-- What is being asked --
Copy the lines exactly as they appear, starting with the first line of the records and ending with the line that contains "Lemma update_stock_by_barcode_eq code".

-- Records provided --
(** [update_stock_by_barcode] in closed form: a missing barcode changes
    nothing; a present one has its first row's stock saved and then the
    call raises at [df.at[i]]. *)
Lemma update_stock_by_barcode_eq code delta operator typ note w :
  update_stock_by_barcode code delta operator typ note w =
  match first_index (fun p => String.eqb (barcode p) code) (w_products w) with
  | None => Ok (false, msg_not_found) w
  | Some i =>
      Exc at_error
          (next_uuid (set_products
             (update_nth i (fun p => with_stock p (stock_at (w_products w) i + delta))
                         (w_products w)) w))
  end.
Proof.
  unfold update_stock_by_barcode, bind, load_products, gets, datetime_now.
  fold (rows_of (w_products w)).
  rewrite first_index_rows.
  destruct (first_index _ (w_products w)) as [i|]; [|reflexivity].
  rewrite nth_error_rows.
  unfold stock_at, save_products, modify, uuid4, df_at, raise.
  rewrite <- save_rows_update.
  destruct (nth_error (w_products w) i); reflexivity.
Qed.

Lemma first_index_absent (code : string) (ps : list product) :
  Forall (fun p => barcode p <> code) ps ->
  first_index (fun p => String.eqb (barcode p) code) ps = None.
Proof.
  induction 1 as [|p ps Hp _ IH]; cbn; [reflexivity|].
  destruct (String.eqb_spec (barcode p) code); [contradiction|].
  rewrite IH; reflexivity.
Qed.

(** [update_stock_by_barcode] touches neither the transactions, the stock
    log nor the cart. *)
Lemma update_stock_by_barcode_frame code delta operator typ note w :
  let w' := final_world (update_stock_by_barcode code delta operator typ note w) in
  w_transactions w' = w_transactions w /\ w_stock_log w' = w_stock_log w /\
  w_cart w' = w_cart w.
Proof.
  cbv zeta; rewrite update_stock_by_barcode_eq.
  destruct (first_index _ _); cbn; auto.
Qed.

Lemma checkout_loop_frame cart : forall success messages w,
  let w' := final_world (checkout_loop cart success messages w) in
  w_transactions w' = w_transactions w /\ w_stock_log w' = w_stock_log w /\
  w_cart w' = w_cart w.
Proof.
  induction cart as [|it rest IH]; intros success messages w; cbv zeta.
  - cbn; auto.
  - cbn [checkout_loop]; unfold bind.
    pose proof (update_stock_by_barcode_frame (it_barcode it) (- it_qty it)
                  op_cashier "sale" note_pos w) as Hf.
    destruct (update_stock_by_barcode _ _ _ _ _ w) as [[ok msg] w1|e w1];
      cbn in Hf |- *; [|exact Hf].
    destruct Hf as (Ht & Hl & Hc).
    destruct ok; cbn;
      [ destruct (IH success messages w1) as (Ht' & Hl' & Hc')
      | destruct (IH false (app messages [fail_message it msg]) w1)
          as (Ht' & Hl' & Hc') ];
      rewrite Ht', Hl', Hc'; auto.
Qed.

(** ** Checkout Orchestrator *)

(** C1 (counterexample): the cart [[deleted line; water x2]] against a
    catalog holding only water.  The first line fails (its barcode is
    absent), yet the checkout goes on to the second line and its decrement
    50 -> 48 is applied and saved. *)
Lemma C1_later_line_applied_after_failure :
  first_index (fun p => String.eqb (barcode p) (it_barcode ghost_x1)) [water] = None /\
  map stock (w_products (final_world
    (checkout 6%float 6%float (world_of [water] [ghost_x1; water_x2])))) = [48].
Proof. split; vm_compute; reflexivity. Qed.

(** C1 (amended): checkout does not stop at a failing line.  A line whose
    barcode is absent from the catalog changes nothing, adds its message
    ["name: 未找到条码对应商品"] and the loop goes on with the next lines.
    Whenever the checkout does not complete, no transaction is appended and
    the cart is kept; on the reported failure the store is the one the loop
    left, so decrements applied before are not rolled back. *)
Theorem C1_checkout_failure_amended :
  (forall w it rest success messages,
     first_index (fun p => String.eqb (barcode p) (it_barcode it)) (w_products w) = None ->
     checkout_loop (it :: rest) success messages w =
     checkout_loop rest false (app messages [fail_message it msg_not_found]) w) /\
  (forall w total_amount paid_amount,
     match checkout total_amount paid_amount w with
     | Ok (Completed _) _ => True
     | Ok (PartiallyFailed msgs) w' =>
         checkout_loop (w_cart w) true [] w = Ok (false, msgs) w' /\
         w_transactions w' = w_transactions w /\ w_cart w' = w_cart w
     | Exc _ w' => w_transactions w' = w_transactions w /\ w_cart w' = w_cart w
     end).
Proof.
  split.
  - intros w it rest success messages Hnone.
    cbn [checkout_loop]; unfold bind.
    rewrite update_stock_by_barcode_eq, Hnone; reflexivity.
  - intros w total_amount paid_amount.
    unfold checkout, bind, gets.
    pose proof (checkout_loop_frame (w_cart w) true [] w) as Hf; cbv zeta in Hf.
    destruct (checkout_loop (w_cart w) true [] w) as [[ok msgs] w1|e w1];
      cbn in Hf |- *; destruct Hf as (Ht & _ & Hc); [|auto].
    destruct ok; cbn; [exact I|auto].
Qed.

(** C6 (code_bug): the spec's own example, cart [[water x2]], stock 50,
    paid 10.0.  The stock of water is saved as 48, then
    [update_stock_by_barcode] raises [TypeError] at [df.at[i]]: no
    stock-log entry, no transaction, and the cart is kept. *)
Theorem C6_checkout_example_raises :
  match checkout 5%float 10%float (world_of [water] [water_x2]) with
  | Exc e w' =>
      e = at_error /\ map stock (w_products w') = [48] /\
      w_transactions w' = [] /\ w_stock_log w' = [] /\ w_cart w' = [water_x2]
  | Ok _ _ => False
  end.
Proof. vm_compute; repeat split. Qed.

(** ** Stock Mutator *)

(** C5: for a barcode that no catalog entry has, [update_stock_by_barcode]
    returns [(False, "未找到条码对应商品")] and the world is left exactly as
    it was: no save, no stock-log entry, no transaction. *)
Theorem C5_adjust_stock_not_found code delta operator typ note w
    (Habsent : Forall (fun p => barcode p <> code) (w_products w)) :
  update_stock_by_barcode code delta operator typ note w = Ok (false, msg_not_found) w.
Proof.
  rewrite update_stock_by_barcode_eq, first_index_absent by exact Habsent.
  reflexivity.
Qed.

Lemma C5_adjust_stock_not_found_witness :
  Forall (fun p => barcode p <> "123") [water; noodles] /\
  update_stock_by_barcode "123" (-1) "仓库" "out" "" (world_of [water; noodles] [])
  = Ok (false, msg_not_found) (world_of [water; noodles] []).
Proof.
  assert (H : Forall (fun p => barcode p <> "123") [water; noodles])
    by (repeat constructor; cbn; discriminate).
  split; [exact H|].
  exact (C5_adjust_stock_not_found "123" (-1) "仓库" "out" ""
           (world_of [water; noodles] []) H).
Defined.

(** C10 (code_bug): with two entries sharing a barcode, adjusting it by -1
    changes only the first entry (50 -> 49, the second stays 7), but the
    call then raises at [df.at[i]] and no stock-log entry is appended. *)
Theorem C10_duplicate_barcode_adjust_raises :
  match update_stock_by_barcode "6901234567890" (-1) "仓库" "out" ""
          (world_of [water; water_dup] []) with
  | Exc e w' =>
      e = at_error /\ w_products w' = [with_stock water 49; water_dup] /\
      w_stock_log w' = []
  | Ok _ _ => False
  end.
Proof. vm_compute; repeat split. Qed.

(** ** Stock-log invariant *)

Ltac unfold_M :=
  unfold bind, ret, gets, modify, raise, uuid4, datetime_now, load_products,
    save_products, append_stock_log, append_transaction.

Lemma nth_error_update_nth_same {A} (f : A -> A) (l : list A) (i : nat) :
  nth_error (update_nth i f l) i = option_map f (nth_error l i).
Proof.
  revert i; induction l as [|x l IH]; intros [|i]; cbn; auto.
Qed.

Lemma add_product_log a b c p pp bp bq l s n w :
  w_stock_log (final_world (add_product a b c p pp bp bq l s n w)) =
  app (w_stock_log w)
      (if (s >? 0) && negb (String.eqb (py_strip b) "")
       then [initial_log w b a s] else []).
Proof.
  unfold add_product; unfold_M; cbn.
  destruct ((s >? 0) && negb (String.eqb (py_strip b) "")); cbn;
    [reflexivity | symmetry; apply app_nil_r].
Qed.

Lemma update_product_log e a c p pp bp bq l s n w :
  exists new, w_stock_log (final_world (update_product e a c p pp bp bq l s n w))
              = app (w_stock_log w) new /\ Forall log_ok new.
Proof.
  unfold update_product; unfold_M; cbn.
  fold (rows_of (w_products w)); rewrite first_index_rows.
  destruct (first_index _ (w_products w)) as [i|]; cbn.
  - destruct (negb _); cbn.
    + eexists; split; [reflexivity|].
      constructor; [unfold log_ok; cbn; lia|constructor].
    + exists []; split; [symmetry; apply app_nil_r|constructor].
  - exists []; split; [symmetry; apply app_nil_r|constructor].
Qed.

Lemma checkout_log t p w :
  w_stock_log (final_world (checkout t p w)) = w_stock_log w.
Proof.
  unfold checkout, bind, gets.
  pose proof (checkout_loop_frame (w_cart w) true [] w) as Hf; cbv zeta in Hf.
  destruct (checkout_loop (w_cart w) true [] w) as [[ok msgs] w1|e w1];
    cbn in Hf |- *; destruct Hf as (_ & Hl & _); [|exact Hl].
  destruct ok; unfold_M; cbn; exact Hl.
Qed.
(** * airis-mcp-supabase-selfhost: the SQL safety guard and the catalog digest

    A shallow embedding of the MCP server's tool handlers
    ([sbsh_introspect_schema], [sbsh_execute_sql], [sbsh_postgrest_get],
    [sbsh_get_table_doc]) and of the two regular expressions that guard SQL
    execution, followed by the properties the specification states about
    them.

    Conventions of the embedding:
    - a JavaScript string is the list of its UTF-16 code units ([str]);
    - a regular expression is a syntax tree run by a backtracking matcher in
      continuation-passing style over end indices, as ECMAScript defines it;
    - a handler is a computation that appends to a trace of engine events
      (connect, query, release, fetch) and either returns or throws; the
      trace survives a throw, so that "no query was issued" is a statement
      about the trace;
    - the PostgreSQL engine and the PostgREST endpoint are oracles passed to
      the handlers. *)

From Stdlib Require Import String Ascii DecimalString.
From Stdlib Require Import List Bool Arith ZArith NArith Lia.
Import ListNotations.

Set Implicit Arguments.
Set Warnings "-register-all".

(** ** Strings *)

(** A JavaScript string: its sequence of UTF-16 code units. *)
Definition str := list N.

(** A literal of the source, written as a Rocq string of ASCII characters. *)
Definition js (x : string) : str :=
  List.map N_of_ascii (list_ascii_of_string x).
Arguments js x%_string.

(** The double quote, U+0022. *)
Definition dquote : str := [34%N].

Definition chr_eqb (a b : N) : bool := N.eqb a b.

Fixpoint str_eqb (a b : str) : bool :=
  match a, b with
  | [], [] => true
  | x :: a', y :: b' => chr_eqb x y && str_eqb a' b'
  | _, _ => false
  end.
(** * A shallow embedding of [lib_simulation.py]

    The module simulates a single-server queue (a library desk) by a
    discrete-event loop over a priority queue of [(timestamp, kind)] tuples.

    Conventions of the embedding.
    - Python [int] values are [Z]; values that may be Python floats (time
      stamps once a service draw was added, durations, means) are exact
      rationals [Q]: rounding of binary64 arithmetic is not modelled, and
      equalities between such values are stated with [==].
    - The process-wide generator [np.random] is an explicit state: a table
      of raw variates and a cursor; every sampling call reads the entry
      under the cursor and advances it.
    - Exceptions are values of [result]; a [while] loop whose termination
      depends on the drawn numbers takes a fuel argument and signals
      [OutOfFuel] when it is used up. *)

From Stdlib Require Import ZArith QArith Qround Lqa Lia.
From stdpp Require Import base list.

Local Open Scope Z_scope.

(** ** Exceptions *)

Inductive exn : Set :=
| TypeError          (* '<' not supported between instances of EventType *)
| ValueError         (* numpy: lam < 0, lam value too large, scale < 0 *)
| ZeroDivisionError  (* float division by zero *)
| IndexError         (* indexing or popping past the end of a list *)
| OutOfFuel.         (* the loop did not stop within the given fuel *)

Inductive result (A : Type) : Type :=
| Ok (a : A)
| Err (e : exn).
Arguments Ok {A} a.
Arguments Err {A} e.

Definition bind {A B : Type} (m : result A) (k : A -> result B) : result B :=
  match m with
  | Ok a => k a
  | Err e => Err e
  end.

Notation "x <- m ;; k" := (bind m (fun x => k))
  (at level 63, m at next level, right associativity).

(** ** Events *)

Inductive EventType : Set := ARRIVE | FINISH.

Definition EventType_eqb (a b : EventType) : bool :=
  match a, b with
  | ARRIVE, ARRIVE | FINISH, FINISH => true
  | _, _ => false
  end.

#[global] Instance EventType_eq_dec : EqDecision EventType.
Proof. solve_decision. Defined.

(** An event is the Python tuple [(timestamp, kind)]. *)
Abbreviation Event := (Q * EventType)%type (only parsing).

(** [a < b] on two such tuples: the first components are compared with
    [==]; when they differ the answer is [a[0] < b[0]]; when they agree the
    second components are compared with [==] (identity on enum members);
    equal tuples are not less than each other, and differing members are
    compared with [<], which [Enum] does not define. *)
Definition tuple_lt (a b : Event) : result bool :=
  match (fst a ?= fst b)%Q with
  | Lt => Ok true
  | Gt => Ok false
  | Eq => if EventType_eqb (snd a) (snd b) then Ok false else Err TypeError
  end.

(** ** [heapq] on a Python list *)

Definition getitem (heap : list Event) (i : nat) : result Event :=
  match heap !! i with
  | Some x => Ok x
  | None => Err IndexError
  end.

(** [(pos - 1) >> 1] *)
Definition parent (pos : nat) : nat := (pos - 1) / 2.
Arguments parent : simpl never.

(** The [while pos > startpos] loop of [heapq._siftdown]; [pos] strictly
    decreases, so [pos] itself is enough fuel. *)
Fixpoint _siftdown_loop (fuel : nat) (heap : list Event) (newitem : Event)
    (startpos pos : nat) : result (list Event) :=
  if decide (startpos < pos)%nat then
    match fuel with
    | O => Err OutOfFuel
    | S fuel' =>
        let parentpos := parent pos in
        parent <- getitem heap parentpos;;
        lt <- tuple_lt newitem parent;;
        if lt : bool
        then _siftdown_loop fuel' (<[pos := parent]> heap) newitem startpos parentpos
        else Ok (<[pos := newitem]> heap)
    end
  else Ok (<[pos := newitem]> heap).

Definition _siftdown (heap : list Event) (startpos pos : nat) : result (list Event) :=
  newitem <- getitem heap pos;;
  _siftdown_loop pos heap newitem startpos pos.

(** [rightpos = childpos + 1]
    [if rightpos < endpos and not heap[childpos] < heap[rightpos]:]
    [    childpos = rightpos] *)
Definition smaller_child (heap : list Event) (endpos childpos : nat) : result nat :=
  let rightpos := (childpos + 1)%nat in
  if decide (rightpos < endpos)%nat then
    l <- getitem heap childpos;;
    r <- getitem heap rightpos;;
    lt <- tuple_lt l r;;
    Ok (if lt : bool then childpos else rightpos)
  else Ok childpos.

(** The [while childpos < endpos] loop of [heapq._siftup]: the smaller child
    is moved up until a leaf is reached; returns the list and the leaf. *)
Fixpoint _siftup_loop (fuel : nat) (heap : list Event) (endpos pos : nat)
    : result (list Event * nat) :=
  let childpos := (2 * pos + 1)%nat in
  if decide (childpos < endpos)%nat then
    match fuel with
    | O => Err OutOfFuel
    | S fuel' =>
        childpos <- smaller_child heap endpos childpos;;
        c <- getitem heap childpos;;
        _siftup_loop fuel' (<[pos := c]> heap) endpos childpos
    end
  else Ok (heap, pos).

Definition _siftup (heap : list Event) (pos : nat) : result (list Event) :=
  let endpos := length heap in
  let startpos := pos in
  newitem <- getitem heap pos;;
  leaf <- _siftup_loop endpos heap endpos pos;;
  let '(heap, pos) := leaf in
  _siftdown (<[pos := newitem]> heap) startpos pos.

Definition heappush (heap : list Event) (item : Event) : result (list Event) :=
  _siftdown (heap ++ [item]) 0 (length heap).

Definition heappop (heap : list Event) : result (Event * list Event) :=
  match last heap with
  | None => Err IndexError
  | Some lastelt =>
      let heap := take (length heap - 1) heap in
      match heap with
      | [] => Ok (lastelt, heap)
      | returnitem :: _ =>
          heap <- _siftup (<[0%nat := lastelt]> heap) 0;;
          Ok (returnitem, heap)
      end
  end.

(** [queue.PriorityQueue]: [put] is [heappush], [get] is [heappop]. *)
Abbreviation PriorityQueue := (list Event) (only parsing).
Definition pq_put (q : PriorityQueue) (item : Event) : result PriorityQueue :=
  heappush q item.
Definition pq_get (q : PriorityQueue) : result (Event * PriorityQueue) :=
  heappop q.
Definition pq_empty (q : PriorityQueue) : bool :=
  match q with [] => true | _ => false end.

(** ** The random generator *)

(** One raw entry of the generator: what [poisson] would return for a
    positive mean, and the standard exponential variate as a fraction. *)
Record Variate : Set := {
  v_poisson : N;
  v_exp_num : N;
  v_exp_den : positive;
}.

Record RandomState : Type := {
  table : nat -> Variate;
  cursor : nat;
}.

Definition advance (g : RandomState) : RandomState :=
  {| table := table g; cursor := S (cursor g) |}.

Definition current (g : RandomState) : Variate := table g (cursor g).

(** Largest mean accepted by the legacy [poisson] sampler where a C [long]
    has 64 bits: the binary64 value of [2^63 - 10 * sqrt(2^63)]. *)
Definition POISSON_LAM_MAX : Z := 9223372006484770816.

(** [np.random.poisson(lam)]: a non-negative integer; [0] when [lam = 0]. *)
Definition np_random_poisson (lam : Z) (g : RandomState) : result (Z * RandomState) :=
  if (lam <? 0) || (POISSON_LAM_MAX <? lam) then Err ValueError
  else Ok (if lam =? 0 then 0 else Z.of_N (v_poisson (current g)), advance g).

(** [np.random.exponential(scale)]: [scale] times a standard variate. *)
Definition np_random_exponential (scale : Z) (g : RandomState) : result (Q * RandomState) :=
  if scale <? 0 then Err ValueError
  else
    let v := current g in
    Ok ((inject_Z scale * (Z.of_N (v_exp_num v) # v_exp_den v))%Q, advance g).

(** ** Floating-point results that may be [nan] *)

Inductive npfloat : Type :=
| NaN
| Fin (q : Q).

(** [x == y] on two such values: [nan] is equal to nothing. *)
Definition npfloat_eq (x y : npfloat) : Prop :=
  match x, y with
  | Fin p, Fin q => (p == q)%Q
  | _, _ => False
  end.

Definition Qsum (l : list Q) : Q := foldr Qplus 0%Q l.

-- Exercise response --
(** [update_stock_by_barcode] in closed form: a missing barcode changes
    nothing; a present one has its first row's stock saved and then the
    call raises at [df.at[i]]. *)
Lemma update_stock_by_barcode_eq code delta operator typ note w :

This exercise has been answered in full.